Your objective:
Search the records for the string "exists", then copy each line where it appears.

Data records
(** The interrupt handler terminates with the MAC drained: it processes exactly
    the frames pending when it is entered, no event is pending when it returns,
    and the callback is run once per datagram, in arrival order. *)
Theorem ethmac_rx_isr_drains e s :
  exists e' us fs, ethmac_rx_isr (e, s) = (e', rx_cb_all s us)
    /\ upcalls e' = upcalls e ++ us /\ rxq e = map Some fs ++ rxq e'
    /\ ev_pending e' = false.
Proof.
  destruct (isr_loop_spec (length (rxq e)) e s (le_n _)) as (e' & us & A & B & C & fs & D).
  exists e', us, fs. done.
Qed.

(** ** End to end *)

(** The call in either build: the polled one, or the one whose receive interrupt
    is taken after the copy into the transmit buffer. *)
Definition send_run (rx_irq : bool) (buf : list Z) (sz : Z) (es : eth * io) : Z * (eth * io) :=
  if rx_irq then dtls_send_cb_interrupted buf sz es
  else let '(rc, e) := dtls_send_cb buf sz (snd es) (fst es) in (rc, (e, snd es)).

(** The frames pending at an interrupt lie in the receive slots. *)
Definition pending_ok (e : eth) : Prop :=
  Forall (fun o => match o with
                   | Some f => 0 <= rx_slot f < ETHMAC_RX_SLOTS
                               /\ Z.of_nat (length (rx_bytes f)) <= ETHMAC_SLOT_SIZE
                   | None => True
                   end) (rxq e).

(** [e'] is [e] after reception that sent nothing: what a sender relies on between
    its copy and its send. *)
Record undisturbed (e e' : eth) : Prop := {
  un_wf : eth_wf e';
  un_tx : txbuffer e' = txbuffer e;
  un_mem : forall x, txbuffer e <= x -> mem e' x = mem e x;
  un_my_mac : my_mac e' = my_mac e; un_my_ip : my_ip e' = my_ip e;
  un_cached_ip : cached_ip e' = cached_ip e }.

Lemma process_frame_sent e : exists fs, sent (process_frame e) = sent e ++ fs.
Proof.
  unfold process_frame, process_arp, process_udp, process_icmp. cbv zeta.
  split_ifs; try (exists []; cbn; rewrite ?app_nil_r; reflexivity); eexists; reflexivity.
Qed.

(** A frame that is not answered leaves the memory and the transmit buffer. *)
Lemma process_frame_quiet e : sent (process_frame e) = sent e ->
  mem (process_frame e) = mem e /\ txbuffer (process_frame e) = txbuffer e.
Proof.
  intros S. unfold process_frame, process_arp, process_udp, process_icmp in *. cbv zeta in *.
  revert S. split_ifs; try (intros _; split; reflexivity);
    intros S; exfalso; apply (f_equal length) in S; cbn [sent send_packet set_mem set_txlen] in S;
    rewrite length_app in S; cbn [length] in S; lia.
Qed.

Lemma udp_service_sent e : exists fs, sent (udp_service e) = sent e ++ fs.
Proof.
  unfold udp_service. destruct (rxq e) as [|[f|] q];
    try (exists []; cbn; rewrite app_nil_r; reflexivity).
  match goal with |- context [process_frame ?x] => apply (process_frame_sent x) end.
Qed.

Result of the task:
  exists e' us fs, ethmac_rx_isr (e, s) = (e', rx_cb_all s us)
  exists e', us, fs. done.
Lemma process_frame_sent e : exists fs, sent (process_frame e) = sent e ++ fs.
  split_ifs; try (exists []; cbn; rewrite ?app_nil_r; reflexivity); eexists; reflexivity.
Lemma udp_service_sent e : exists fs, sent (udp_service e) = sent e ++ fs.
    try (exists []; cbn; rewrite app_nil_r; reflexivity).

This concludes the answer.